→ WHAT YOU SHOULD DO: The required output is the exact run of lines below that opens at the line with "external model on" and closes at the line with "(** Python's conversion".

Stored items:

(** * Walk-forward ARIMA grid search: a shallow embedding

    The notebook defines two functions:

    - [evaluate_arima_models X arima_order]: splits the series at
      [int(len(X)*0.66)], copies the training prefix into a list
      [history], and for every position of the test suffix fits the
      external model on [history], records its one-step forecast and
      appends the true observation to [history]; it returns
      [rmse(test, predictions)].
    - [evaluate_models dataset p_values d_values q_values]: coerces the
      dataset with [astype('float32')], runs three nested loops over the
      candidate values, calls the evaluator inside [try: ... except:
      continue], keeps the lowest score seen, prints a line per
      improvement and one final line.

    Python objects live in a heap of buffers, so that aliasing and
    mutation are explicit; exceptions are an outcome of the monad;
    [print] appends to a list of lines; every call of the evaluator and
    of the external model is recorded in a trace.  What the notebook
    imports from statsmodels is left open: the forecast of a fitted ARIMA
    model and the mean of squares under [rmse] are the variables of the
    section. *)

From Stdlib Require Import ZArith Floats String List Lia Bool.
From stdpp Require Import base list.
Import ListNotations.

#[local] Open Scope nat_scope.
#[local] Set Warnings "-inexact-float".

(** ** Numbers *)

(** Python's conversion of an int to a float: correctly rounded. *)
Definition float_of_Z (z : Z) : float :=
  SF2Prim (binary_normalize prec emax z 0 false).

→ SOLVED EXERCISE:
      external model on [history], records its one-step forecast and
      appends the true observation to [history]; it returns
      [rmse(test, predictions)].
    - [evaluate_models dataset p_values d_values q_values]: coerces the
      dataset with [astype('float32')], runs three nested loops over the
      candidate values, calls the evaluator inside [try: ... except:
      continue], keeps the lowest score seen, prints a line per
      improvement and one final line.

    Python objects live in a heap of buffers, so that aliasing and
    mutation are explicit; exceptions are an outcome of the monad;
    [print] appends to a list of lines; every call of the evaluator and
    of the external model is recorded in a trace.  What the notebook
    imports from statsmodels is left open: the forecast of a fitted ARIMA
    model and the mean of squares under [rmse] are the variables of the
    section. *)

From Stdlib Require Import ZArith Floats String List Lia Bool.
From stdpp Require Import base list.
Import ListNotations.

#[local] Open Scope nat_scope.
#[local] Set Warnings "-inexact-float".

(** ** Numbers *)

(** Python's conversion of an int to a float: correctly rounded. *)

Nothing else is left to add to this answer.